#### Exercise data:
(** * flan: combination of audio buffers (mix, join, select, convolve)

    A shallow embedding of [src/flan/Audio/AudioCombination.cpp] and the
    properties its specification states about it.

    Samples, gains and times are C++ [float]s.  They are modelled as IEEE-754
    binary32 values through the Standard Library's [SpecFloat]
    (precision 24, maximal exponent 128, round to nearest even), so that the
    arithmetic the code performs is the arithmetic that is reasoned about:
    addition is not associative, [0 + (-0)] is [+0], and so on.

    Frame, channel and index quantities are C++ integers, modelled as [Z].
    [Frame] is a 32-bit signed integer: where the code adds two frames and
    nothing keeps the sum in range, the sum is written with its wrap-around
    ([frame_add]). *)

From Stdlib Require Import ZArith List Bool Lia.
From Stdlib Require Import SpecFloat.
From stdpp Require Import base list list_numbers.

Local Open Scope Z_scope.

(** ** binary32 arithmetic *)

Module F32.

Definition prec : Z := 24.
Definition emax : Z := 128.

Definition float : Type := spec_float.

Definition fadd : float -> float -> float := SFadd prec emax.
Definition fsub : float -> float -> float := SFsub prec emax.
Definition fmul : float -> float -> float := SFmul prec emax.
Definition fdiv : float -> float -> float := SFdiv prec emax.
Definition fsqrt : float -> float := SFsqrt prec emax.
Definition fabs : float -> float := SFabs.

(** [x >= y], [x < y] and [x == y] of C++: false as soon as one side is NaN. *)
Definition fge (x y : float) : bool := SFleb y x.
Definition flt (x y : float) : bool := SFltb x y.
Definition feq (x y : float) : bool := SFeqb x y.

(** Conversion of an integer to [float] (rounding to nearest even). *)
Definition of_Z (z : Z) : float := binary_normalize prec emax z 0 false.

Definition fzero : float := S754_zero false.
Definition fone : float := S754_finite false 8388608 (-23).
Definition fhalf : float := S754_finite false 8388608 (-24).

(** A value of the binary32 format: finite values carry a canonical mantissa
    and an exponent in range. *)
Definition valid (x : float) : Prop := valid_binary prec emax x = true.

Definition is_finite (x : float) : bool :=
  match x with
  | S754_zero _ | S754_finite _ _ _ => true
  | _ => false
  end.

Definition is_zero (x : float) : bool :=
  match x with
  | S754_zero _ => true
  | _ => false
  end.

(** Equality of sample values: the same value, where the two zeros, which
    C++ compares equal, are identified.  ([SpecFloat] has one NaN.) *)
Definition same (x y : float) : Prop :=
  x = y \/ (is_zero x = true /\ is_zero y = true).

End F32.

Export F32.

#[global] Instance float_inhabited : Inhabited float := populate fzero.

(** ** Data model *)

(** The integer and floating types of [flan/defines.h]. *)
Definition Channel : Type := Z.
Definition Frame : Type := Z.
Definition FrameRate : Type := Z.
Definition Sample : Type := float.
Definition Amplitude : Type := float.
Definition Second : Type := float.

(** The values of the 32-bit [Frame] type, and the sum of two frames as the
    machine computes it: modulo [2^32], into the signed range. *)
Definition min_frame : Z := -2147483648.
Definition max_frame : Z := 2147483647.

Definition frame_value (z : Z) : Prop := min_frame <= z <= max_frame.

Definition wrap_frame (z : Z) : Frame :=
  (z + 2147483648) mod 4294967296 - 2147483648.

Definition frame_add (x y : Frame) : Frame := wrap_frame (x + y).

(** [Function<Second, Amplitude>]: a wrapped pure callable. *)
Definition Func : Type := Second -> Amplitude.

(** [AudioBuffer::Format]. *)
Record Format : Type := mkFormat
  { num_channels : Channel;
    num_frames : Frame;
    sample_rate : FrameRate }.

(** [Audio]: a format and the flat sample storage. *)
Record Audio : Type := mkAudio
  { get_format : Format;
    buffer : list Sample }.

Definition get_num_channels (a : Audio) : Channel := num_channels (get_format a).
Definition get_num_frames (a : Audio) : Frame := num_frames (get_format a).
Definition get_sample_rate (a : Audio) : FrameRate := sample_rate (get_format a).

(** Modelled from the spec: the sample storage of [AudioBuffer] (its source
    is not part of the sources at hand).  "Owns a flat sequence of
    floating-point samples, frame-major order (all channels of frame 0, then
    frame 1, ...).  Invariant: storage length = channel_count x frame_count." *)
Definition buffer_pos (a : Audio) (channel : Channel) (frame : Frame) : nat :=
  Z.to_nat (frame * get_num_channels a + channel).

Definition get_sample (a : Audio) (channel : Channel) (frame : Frame) : Sample :=
  buffer a !!! buffer_pos a channel frame.

Definition set_sample (a : Audio) (channel : Channel) (frame : Frame) (s : Sample) : Audio :=
  mkAudio (get_format a) (<[buffer_pos a channel frame := s]> (buffer a)).

(** Modelled from the spec: the constructor [Audio( format )] allocates the
    storage the format asks for, and [clear_buffer] is the "zero-fill
    operation" of the buffer storage. *)
Definition Audio_of_format (fmt : Format) : Audio :=
  mkAudio fmt (replicate (Z.to_nat (num_channels fmt * num_frames fmt)) fzero).

Definition clear_buffer (a : Audio) : Audio :=
  mkAudio (get_format a) (replicate (length (buffer a)) fzero).

#[global] Instance Audio_inhabited : Inhabited Audio :=
  populate (mkAudio (mkFormat 0 0 0) []).

(** The storage invariant of the spec's data model; the frame count is a
    value of the [Frame] type. *)
Record buffer_ok (a : Audio) : Prop := mkBufferOk
  { ok_channels : 0 <= get_num_channels a;
    ok_frames : 0 <= get_num_frames a <= max_frame;
    ok_length : length (buffer a) = Z.to_nat (get_num_channels a * get_num_frames a) }.

(** Every stored sample is a binary32 value. *)
Definition samples_valid (a : Audio) : Prop := Forall valid (buffer a).
Definition samples_finite (a : Audio) : Prop :=
  Forall (fun x => is_finite x = true) (buffer a).

(** ** Collaborators

    The operations [AudioCombination.cpp] calls but does not define
    (conversions between seconds and frames, the resampler, the transform
    primitive).  They are parameters of the development; what a theorem
    needs of them is a hypothesis of that theorem. *)

Definition Complex : Type := (float * float)%type.

Class Collaborators : Type := mkCollaborators
  { (** [Audio::resample( sample_rate )] *)
    resample : Audio -> FrameRate -> Audio;
    (** [AudioBuffer::time_to_frame], [frame_to_time] and [get_length]:
        conversions that read the format of the buffer they are called on *)
    time_to_frame : Format -> Second -> Frame;
    frame_to_time : Format -> Frame -> Second;
    get_length : Format -> Second;
    (** [AudioBuffer::sample_function_over_domain]: the list of gains the
        buffer it is called on makes of a function *)
    sample_function_over_domain : Audio -> Func -> list Amplitude;
    (** [AudioBuffer::is_null] *)
    is_null : Audio -> bool;
    (** the sample rate of the format [Audio::create_null] builds *)
    null_sample_rate : FrameRate;
    (** [power_of_2_container] of [DSPUtility.h] *)
    power_of_2_container : Z -> Z;
    (** [FFTHelper]: the number of complex bins of a transform of a given
        size, and the two transforms, from the real buffer to the complex
        one and back *)
    complex_buffer_size : Z -> Z;
    r2c : Z -> list float -> list Complex;
    c2r : Z -> list Complex -> list float }.

Section Combination.

Context {collab : Collaborators}.

(** Modelled from the spec: [Audio::create_null], the "canonical
    zero-channel, zero-frame sentinel". *)
Definition create_null : Audio := mkAudio (mkFormat 0 0 null_sample_rate) [].

(** *** Helper functions *)

(** [std::max_element] followed by the projection: the greatest projected
    value of a non-empty range. *)
Definition max_of {A : Type} `{Inhabited A} (proj : A -> Z) (l : list A) : Z :=
  fold_left (fun m a => Z.max m (proj a)) (tail l) (proj (l !!! 0%nat)).

(** [all_match] of [match_sample_rates_or_return_null]: the loop clears the
    flag at every input whose rate differs from [max_sr]. *)
Definition all_match (max_sr : FrameRate) (ins : list Audio) : bool :=
  fold_left (fun flag a => if get_sample_rate a =? max_sr then flag else false) ins true.

Definition match_sample_rates_or_return_null (ins : list Audio) : list Audio :=
  match ins with
  | [] => []
  | _ =>
      let max_sr := max_of get_sample_rate ins in
      if all_match max_sr ins then []
      else map (fun a => resample a max_sr) ins
  end.

(** *** mix and mix_variable_gain *)

(** [ins_resampled_container.empty() ? ins_unmatched : get_pointers( ... )] *)
Definition reconciled (ins_unmatched : list Audio) : list Audio :=
  let ins_resampled_container := match_sample_rates_or_return_null ins_unmatched in
  match ins_resampled_container with
  | [] => ins_unmatched
  | _ => ins_resampled_container
  end.

(** [for( auto _ : iota_view( v.size(), n ) ) v.push_back( d )]: pads [v] up
    to [n] entries.  (With [v.size() > n] the bound of the view is not
    reachable from its start; the theorems ask for [length v <= n].) *)
Definition pad_to {A : Type} (n : nat) (d : A) (v : list A) : list A :=
  v ++ replicate (n - length v)%nat d.

(** "Convert start times to frames". *)
Definition to_start_frames (ins : list Audio) (start_times : list Second) : list Frame :=
  map (time_to_frame (get_format (ins !!! 0%nat))) start_times.

(** The body of the innermost lambda: one input frame added into the
    output.  [gain_at] is [amplitudes[in]] in [mix] and
    [amplitude_samples[in][local_frame]] in [mix_variable_gain].

    The sum [local_frame + start_frames[in]] is guarded: a sum that leaves
    the [Frame] range wraps to a negative frame, which fails the guard as
    the sum itself does, being above every frame count; a sum that passes
    the guard is in range.  So the sum is written without its wrap-around
    ([mix_frame_wraps] proves that this changes nothing). *)
Definition mix_frame (me : Audio) (start_frame : Frame) (gain_at : Frame -> Amplitude)
    (out_num_frames : Frame) (channel : Channel) (out : Audio) (local_frame : Frame) : Audio :=
  let global_frame := local_frame + start_frame in
  if (0 <=? global_frame) && (global_frame <? out_num_frames) then
    set_sample out channel global_frame
      (fadd (get_sample out channel global_frame)
            (fmul (get_sample me channel local_frame) (gain_at local_frame)))
  else out.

#### Work order:
Using the data above, extract exactly the lines from the one that holds "Forall (fun x" to the one that holds "resample : Audio -> FrameRate -> Audio;", both ends included, and no others.

#### Response below:
  Forall (fun x => is_finite x = true) (buffer a).

(** ** Collaborators

    The operations [AudioCombination.cpp] calls but does not define
    (conversions between seconds and frames, the resampler, the transform
    primitive).  They are parameters of the development; what a theorem
    needs of them is a hypothesis of that theorem. *)

Definition Complex : Type := (float * float)%type.

Class Collaborators : Type := mkCollaborators
  { (** [Audio::resample( sample_rate )] *)
    resample : Audio -> FrameRate -> Audio;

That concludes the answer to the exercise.